## What to work on
Scan the records and identify every line in which the string "discriminate" occurs, then return those lines.

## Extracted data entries
Definition LibinputSetPropertyClickMethod (pInfo : InputInfoRec) (atom : Z)
    (val : XIPropertyValueRec) (checkonly : bool)
  : Z * InputInfoRec * list effect :=
  let driver_data := private pInfo in
  if bad_format val 8 2 XA_INTEGER then (BadMatch, pInfo, [])
  else
    let modes := 0 in
    let modes := if truthy (item val 0)
                 then Z.lor modes LIBINPUT_CONFIG_CLICK_METHOD_BUTTON_AREAS
                 else modes in
    let modes := if truthy (item val 1)
                 then Z.lor modes LIBINPUT_CONFIG_CLICK_METHOD_CLICKFINGER
                 else modes in
    if checkonly then
      if popcount modes >? 1 then (BadValue, pInfo, [])
      else
        match xf86libinput_check_device pInfo atom with
        | (None, out) => (BadMatch, pInfo, out)
        | (Some device, out) =>
            let supported := libinput_device_config_click_get_methods device in
            if truthy modes && (Z.land modes supported =? 0)
            then (BadValue, pInfo, out)
            else (Success, pInfo, out)
        end
    else
      (Success, store_option pInfo (set_click_method (options driver_data) modes), []).

Definition LibinputSetPropertyMiddleEmulation (pInfo : InputInfoRec) (atom : Z)
    (val : XIPropertyValueRec) (checkonly : bool)
  : Z * InputInfoRec * list effect :=
  let driver_data := private pInfo in
  if bad_format val 8 1 XA_INTEGER then (BadMatch, pInfo, [])
  else
    let data := item val 0 in
    if checkonly then
      if negb (data =? 0) && negb (data =? 1) then (BadValue, pInfo, [])
      else
        match xf86libinput_check_device pInfo atom with
        | (None, out) => (BadMatch, pInfo, out)
        | (Some device, out) =>
            if negb (truthy (libinput_device_config_middle_emulation_is_available device))
            then (BadMatch, pInfo, out)
            else (Success, pInfo, out)
        end
    else
      (Success,
       store_option pInfo (set_middle_emulation (options driver_data) data), []).

Definition LibinputSetPropertyHalfkey (pInfo : InputInfoRec) (atom : Z)
    (val : XIPropertyValueRec) (checkonly : bool)
  : Z * InputInfoRec * list effect :=
  let driver_data := private pInfo in
  if bad_format val 8 1 XA_INTEGER then (BadMatch, pInfo, [])
  else
    let data := item val 0 in
    if checkonly then
      if negb (data =? 0) && negb (data =? 1) then (BadValue, pInfo, [])
      else
        match xf86libinput_check_device pInfo atom with
        | (None, out) => (BadMatch, pInfo, out)
        | (Some device, out) =>
            if negb (truthy (libinput_device_config_halfkey_is_available device))
            then (BadMatch, pInfo, out)
            else (Success, pInfo, out)
        end
    else (Success, store_option pInfo (set_halfkey (options driver_data) data), []).

(** The atoms of the read-only trailer of [LibinputSetProperty]. *)
Definition read_only_atom (props : property_atoms) (atom : Z) : bool :=
  (atom =? prop_device props) || (atom =? prop_product_id props) ||
  (atom =? prop_tap_default props) ||
  (atom =? prop_tap_drag_lock_default props) ||
  (atom =? prop_calibration_default props) ||
  (atom =? prop_accel_default props) ||
  (atom =? prop_natural_scroll_default props) ||
  (atom =? prop_sendevents_default props) ||
  (atom =? prop_left_handed_default props) ||
  (atom =? prop_scroll_method_default props) ||
  (atom =? prop_scroll_button_default props) ||
  (atom =? prop_click_method_default props) ||
  (atom =? prop_middle_emulation_default props) ||
  (atom =? prop_halfkey_default props).

(** The handler a writable atom selects, [inl rc] where the chain returns
    at once. *)
Definition select_handler (props : property_atoms) (atom : Z)
  : Z + (InputInfoRec -> Z -> XIPropertyValueRec -> bool ->
         Z * InputInfoRec * list effect) :=
  if atom =? prop_tap props then inr LibinputSetPropertyTap
  else if atom =? prop_tap_drag_lock props then inr LibinputSetPropertyTapDragLock
  else if atom =? prop_calibration props
  then inr (LibinputSetPropertyCalibration props)
  else if atom =? prop_accel props then inr (LibinputSetPropertyAccel props)
  else if atom =? prop_natural_scroll props
  then inr LibinputSetPropertyNaturalScroll
  else if atom =? prop_sendevents_available props then inl BadAccess
  else if atom =? prop_sendevents_enabled props
  then inr LibinputSetPropertySendEvents
  else if atom =? prop_left_handed props then inr LibinputSetPropertyLeftHanded
  else if atom =? prop_scroll_methods_available props then inl BadAccess
  else if atom =? prop_scroll_method_enabled props
  then inr LibinputSetPropertyScrollMethods
  else if atom =? prop_scroll_button props then inr LibinputSetPropertyScrollButton
  else if atom =? prop_click_methods_available props then inl BadAccess
  else if atom =? prop_click_method_enabled props
  then inr LibinputSetPropertyClickMethod
  else if atom =? prop_middle_emulation props
  then inr LibinputSetPropertyMiddleEmulation
  else if atom =? prop_halfkey props then inr LibinputSetPropertyHalfkey
  else if read_only_atom props atom then inl BadAccess
  else inl Success.

(** [LibinputSetProperty]: [None] only where [LibinputApplyConfig] would
    dereference a NULL device. *)
Definition LibinputSetProperty (props : property_atoms) (pInfo : InputInfoRec)
    (atom : Z) (val : XIPropertyValueRec) (checkonly : bool)
  : option (Z * InputInfoRec * list effect) :=
  match select_handler props atom with
  | inl rc => Some (rc, pInfo, [])
  | inr handler =>
      let '(rc, pInfo, out) := handler pInfo atom val checkonly in
      if negb checkonly && (rc =? Success) then
        '(pInfo, out') ← LibinputApplyConfig pInfo;
        Some (rc, pInfo, out ++ out')
      else Some (rc, pInfo, out)
  end.

(** A write request repeated [n] times in check mode, each on the state the
    previous one left. *)
Fixpoint check_repeatedly (n : nat) (props : property_atoms) (pInfo : InputInfoRec)
    (atom : Z) (val : XIPropertyValueRec)
  : option (list Z * InputInfoRec) :=
  match n with
  | O => Some ([], pInfo)
  | S n' =>
      '(rc, pInfo, _) ← LibinputSetProperty props pInfo atom val true;
      '(rcs, pInfo) ← check_repeatedly n' props pInfo atom val;
      Some (rc :: rcs, pInfo)
  end.

End Config.
(** [timedelta(days, seconds, microseconds, minutes=, hours=)] on ints: the
    normalisation to [0 <= seconds < 86400], [0 <= microseconds < 1000000]
    and the range check on the days. *)
Definition timedelta_new (days seconds microseconds minutes hours : Z)
  : result timedelta :=
  let seconds := seconds + (minutes * 60 + hours * 3600) in
  let d := days in
  let d := d + seconds / 86400 in
  let s := seconds mod 86400 in
  let seconds' := microseconds / 1000000 in
  let microseconds := microseconds mod 1000000 in
  let d := d + seconds' / 86400 in
  let s := s + seconds' mod 86400 in
  let seconds'' := microseconds / 1000000 in
  let us := microseconds mod 1000000 in
  let s := s + seconds'' in
  let d := d + s / 86400 in
  let s := s mod 86400 in
  if Z.abs d >? 999999999 then Raise OverflowError
  else Ok (mk_timedelta d s us).

(** [timedelta(seconds=n)] *)
Definition timedelta_seconds (n : Z) : result timedelta :=
  timedelta_new 0 n 0 0 0.

Definition timedelta_add (a b : timedelta) : result timedelta :=
  timedelta_new (td_days a + td_days b) (td_seconds a + td_seconds b)
                (td_microseconds a + td_microseconds b) 0 0.

Record datetime : Type := mk_datetime {
  year : Z;
  month : Z;
  day : Z;
  hour : Z;
  minute : Z;
  second : Z;
  microsecond : Z
}.

Definition MAXORDINAL : Z := 3652059.

Definition is_leap (y : Z) : bool :=
  (y mod 4 =? 0) && (negb (y mod 100 =? 0) || (y mod 400 =? 0)).
(** ** The question loop of the main program (lines 95-140) *)

(** [str.strip()] on ASCII: drop the whitespace at both ends. *)
Fixpoint lstrip (s : str) : str :=
  match s with
  | c :: s' => if is_space c then lstrip s' else s
  | [] => []
  end.

Definition strip (s : str) : str := rev (lstrip (rev (lstrip s))).

(** [q.lower() in ["exit", "quit"]] (line 108). *)
Definition is_exit (q : str) : bool :=
  existsb (str_eqb (lower q)) [L "exit"; L "quit"].

(** What one [box_print] call shows, by the call site. *)
Inductive box :=
| BoxBanner                                   (* line 104 *)
| BoxGoodbye                                  (* line 109 *)
| BoxCorrected (corrected_q : str)            (* line 114 *)
| BoxAnomalies (an : list (str * list (str * nat))) (* line 122 *)
| BoxNoAnomalies                              (* line 124 *)
| BoxStatus (t : list (str * nat))            (* line 130 *)
| BoxIps (t : list (str * nat))               (* line 133 *)
| BoxUrls (t : list (str * nat))              (* line 136 *)
| BoxAnswer (answer : str)                    (* line 140 *).

(** How the program ends: [exit(code)], the [break] after an exit word, or
    the [EOFError] that [console.input] raises, uncaught, once the input is
    exhausted. *)
Inductive ending :=
| Exited (code : Z)
| SaidGoodbye
| InputEnded.

Section Session.
(** [correct_spelling] (TextBlob) and [ask_ai] (the [ollama] subprocess) are
    outside the embedding: the loop is modelled for any such functions. *)
Variable correct_spelling : str -> str.
Variable ask_ai : str -> summary -> list (str * list (str * nat)) -> str.
Variable df : list entry.

(** One pass of the loop body after the exit test (lines 112-140), on the
    stripped question [q]. *)
Definition turn (q : str) : list box :=
  let corrected_q := correct_spelling q in
  let summary := generate_summary df in
  let anomalies := detect_anomalies df in
  (if str_eqb corrected_q q then [] else [BoxCorrected corrected_q]) ++
  (if show_anomalies corrected_q then
     match anomalies with
     | [] => [BoxNoAnomalies]
     | _ => [BoxAnomalies anomalies]
     end
   else []) ++
  (if show_tables corrected_q then
     [BoxStatus (status_table df); BoxIps (top_ips_table df);
      BoxUrls (top_urls_table df)]
   else []) ++
  [BoxAnswer (ask_ai corrected_q summary anomalies)].

(** The [while True] loop (lines 106-140) over the lines the user types. *)
Fixpoint session (inputs : list str) : list box * ending :=
  match inputs with
  | [] => ([], InputEnded)
  | raw :: rest =>
      let q := strip raw in
      if is_exit q then ([BoxGoodbye], SaidGoodbye)
      else let (bs, o) := session rest in (turn q ++ bs, o)
  end.

End Session.


Definition is_answer (b : box) : bool :=
  match b with BoxAnswer _ => true | _ => false end.

(** ** Matcher lemmas *)

(** [k*] stops in front of [rest]. *)
Definition stops (k : cls) (rest : str) : bool :=
  match rest with [] => true | c :: _ => negb (cls_ok k c) end.

Section MatcherFacts.
Variable A : Type.
Implicit Types (cont : str -> caps -> option A) (x : A) (cs : caps).

Lemma star_m_stop k rest cs cont :
  stops k rest = true -> star_m k rest cs cont = cont rest cs.
Proof.
  destruct rest as [|c rest]; simpl; [reflexivity|].
  intros H; apply negb_true_iff in H; rewrite H; reflexivity.
Qed.

Lemma star_m_app k w s cs cont x :
  all_cls k w = true -> star_m k s cs cont = Some x ->
  star_m k (w ++ s) cs cont = Some x.
Proof.
  induction w as [|c w IH]; simpl; [tauto|].
  intros Hw Hs; apply andb_true_iff in Hw as [Hc Hw].
  rewrite Hc, (IH Hw Hs); reflexivity.
Qed.

Lemma star_m_greedy k w rest cs cont x :
  all_cls k w = true -> stops k rest = true -> cont rest cs = Some x ->
  star_m k (w ++ rest) cs cont = Some x.
Proof.
  intros Hw Hr Hc; apply star_m_app; auto.
  rewrite star_m_stop; auto.
Qed.

(** Greedy overshoot by one character [c], given back because the
    continuation fails after it. *)
Lemma star_m_overshoot k w c rest cs cont x :
  all_cls k w = true -> cls_ok k c = true -> stops k rest = true ->
  cont rest cs = None -> cont (c :: rest) cs = Some x ->
  star_m k (w ++ c :: rest) cs cont = Some x.
Proof.
  intros Hw Hc Hr Hn Hs; apply star_m_app; auto.
  simpl; rewrite Hc, star_m_stop, Hn; auto.
Qed.

Lemma firstn_consumed (w rest : str) :
  firstn (List.length (w ++ rest) - List.length rest) (w ++ rest) = w.
Proof.
  rewrite length_app, Nat.add_sub, firstn_app, Nat.sub_diag, firstn_all.
  simpl; apply app_nil_r.
Qed.

Lemma m_str s r rest cs cont :
  m (RStr s r) (s ++ rest) cs cont = m r rest cs cont.
Proof.
  induction s as [|c s IH]; simpl; [reflexivity|].
  rewrite Ascii.eqb_refl; exact IH.
Qed.

Lemma m_group_plus n k w rest cs cont x :
  token k w = true -> stops k rest = true ->
  cont rest ((n, w) :: cs) = Some x ->
  m (RGroup n (plus k)) (w ++ rest) cs cont = Some x.
Proof.
  destruct w as [|c w]; [discriminate|].
  simpl token; unfold all_cls; simpl forallb.
  intros Hw Hr Hc; apply andb_true_iff in Hw as [H1 Hw].
  unfold plus; cbn [m app]; rewrite H1.
  apply star_m_greedy; auto.
  change (c :: w ++ rest) with ((c :: w) ++ rest); rewrite firstn_consumed; exact Hc.
Qed.

Lemma m_group_plus_overshoot n k w c rest cs cont x :
  token k w = true -> cls_ok k c = true -> stops k rest = true ->
  (forall cs', cont rest cs' = None) ->
  cont (c :: rest) ((n, w) :: cs) = Some x ->
  m (RGroup n (plus k)) (w ++ c :: rest) cs cont = Some x.
Proof.
  destruct w as [|d w]; [discriminate|].
  simpl token; unfold all_cls; simpl forallb.
  intros Hw Hc Hr Hn Hs; apply andb_true_iff in Hw as [H1 Hw].
  unfold plus; cbn [m app]; rewrite H1.
  apply star_m_overshoot; auto.
  change (d :: w ++ c :: rest) with ((d :: w) ++ c :: rest).
  rewrite firstn_consumed; exact Hs.
Qed.

Lemma m_group_star n k w rest cs cont x :
  all_cls k w = true -> stops k rest = true ->
  cont rest ((n, w) :: cs) = Some x ->
  m (RGroup n (RStar k)) (w ++ rest) cs cont = Some x.
Proof.
  intros Hw Hr Hc; cbn [m].
  apply star_m_greedy; auto.
  rewrite firstn_consumed; exact Hc.
Qed.

Lemma m_cat r1 r2 s cs cont :
  m (RCat r1 r2) s cs cont = m r1 s cs (fun s' cs' => m r2 s' cs' cont).
Proof. reflexivity. Qed.

Lemma m_plus k w rest cs cont x :
  token k w = true -> stops k rest = true -> cont rest cs = Some x ->
  m (plus k) (w ++ rest) cs cont = Some x.
Proof.
  destruct w as [|c w]; [discriminate|].
  simpl token; unfold all_cls; simpl forallb.
  intros Hw Hr Hc; apply andb_true_iff in Hw as [H1 Hw].
  unfold plus; cbn [m app]; rewrite H1.
  apply star_m_greedy; auto.
Qed.

Lemma m_group_status n w rest cs cont x :
  status_ok w = true -> cont rest ((n, w) :: cs) = Some x ->
  m (RGroup n (RCat (RCls Digit) (RCat (RCls Digit) (RCls Digit))))
    (w ++ rest) cs cont = Some x.
Proof.
  destruct w as [|a [|b [|c [|d w]]]]; try discriminate.
  simpl status_ok; intros H Hc.
  apply andb_true_iff in H as [H Hc3]; apply andb_true_iff in H as [Ha Hb].
  cbn [m cls_ok app]; rewrite Ha, Hb, Hc3.
  change (a :: b :: c :: rest) with ([a; b; c] ++ rest).
  rewrite firstn_consumed; exact Hc.
Qed.

Lemma m_group_eq n r s cs cont :
  m (RGroup n r) s cs cont =
  m r s cs (fun s' cs' =>
    cont s' ((n, firstn (List.length s - List.length s') s) :: cs')).
Proof. reflexivity. Qed.

Lemma m_size_dash rest cs cont :
  m (RAlt (plus Digit) (RChr "-"%char)) (L "-" ++ rest) cs cont = cont rest cs.
Proof. reflexivity. Qed.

## Exercise output
  destruct w as [|c w]; [discriminate|].
  destruct w as [|d w]; [discriminate|].
  destruct w as [|c w]; [discriminate|].
  destruct w as [|a [|b [|c [|d w]]]]; try discriminate.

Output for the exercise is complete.